When Besse traveled to Mukalla on a sailing ship, the journey was slow and uncomfortable, prompting him to establish in 1936 an airline company with a capital of five thousand pounds, dubbed Arabian Airways, the fleet consisted of two small planes, each with a capacity of four seats. His idea was to connect the port city of Aden and Hadhramaut region, but one of the planes crashed after one year of operation and replaced by another, then the second plane crashed at the Tarim airport in 1938, due to losses incurred he decided to close the company the following year in 1939.

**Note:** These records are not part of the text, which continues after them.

(* ===== verification/_CoqProject ===== *)
-Q . S2P
Prelude.v
Logger.v
Buffer.v
BufferSpec.v
World.v
Kernel.v
Poller.v
Channel.v
Sample.v
Reactor.v
EventLoop.v
Timer.v
Socket.v
TcpConnection.v
ConnInv.v
ConnSteps.v
ConnSpec.v
ConnLife.v
TimerSpec.v
TimerFire.v
Wakeup.v
LoopLife.v
Inet.v
Acceptor.v
EventLoopThread.v
ThreadPool.v
TcpServer.v
ServerSpec.v
System.v
ServerLife.v
SysInv.v
ConnSafe.v
TimerSafe.v
ServerSafe.v
RoundSafe.v
Startup.v
EchoServer.v
Program.v
Flow.v
EchoProgram.v
EchoClient.v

His company – A. Besse & Co. (Aden) Ltd – was agent of many insurance, airlines and shipping companies. He also managed to get an agency of the Dutch company Royal Dutch Shell, a business that brought fortune to his trading empire.
Besse founded St Antony's College, Oxford in 1950, and endowed a number of other Oxford colleges. In 1947, Besse was considering giving around £2 million to the University of Oxford to found a new college. The university was initially unreceptive to the offer, and recommended that Besse instead devote his funds to improving the finances of some of the poorer existing colleges, which he did, contributing a total of £250,000 in varied amounts to several colleges. After this contribution, the university decided to reconsider Besse's offer to help found a new college and, recognising the need to provide for the growing number of postgraduate students coming to Oxford, gave the venture their blessing; and in 1948, Besse signed a deed of trust appointing the college's first trustees. The College first admitted students in Michaelmas Term 1950 and received its Royal Charter in 1953. A supplementary charter was granted in 1962 to allow the college to admit women as well as men, and in 1963 the College became a full member of the University of Oxford.
He also made gifts to the British Museum, and was later knighted by the British Government with dispensation from Charles de Gaulle.
When he returned to France early in 1907 he met Marguerite Godefroid by chance on a train. They continued to correspond for a year, then married in April 1908. Marguerite belonged to a wealthy aristocratic family and brought much luck to Antonin. Their first child, Meryem Rose-Aye Fernande was born on 11 January 1909 in Brussels. André, their eldest son was born in June two years later in 1911. Marguerite invested heavily in his business and became a partner. The sales of coffee increased seven times in the first year of operation, and after the outbreak of World War I it reached two thousand times.
His marriage to Margaret ended in divorce. In 1922, Florence Hilda Crowther became his second wife and soulmate until his death. She gave birth to two sons: Peter and Antonin, and three daughters, Ariane, Joy and Monna. The younger son (Antonin) took over the business (after 1951), and was a patron and honorary vice-president of the United World Colleges.
Sir Antonin Besse suffered a stroke in the summer of 1948 and, three years later, died in Gordonstoun on 2 July 1951, aged 74. By then he had entrusted his son Antonin Besse II to manage his expansive trading empire. He developed his father's business intelligently until the independence of South Yemen in 1967 and the enforcement of the Nationalization Act.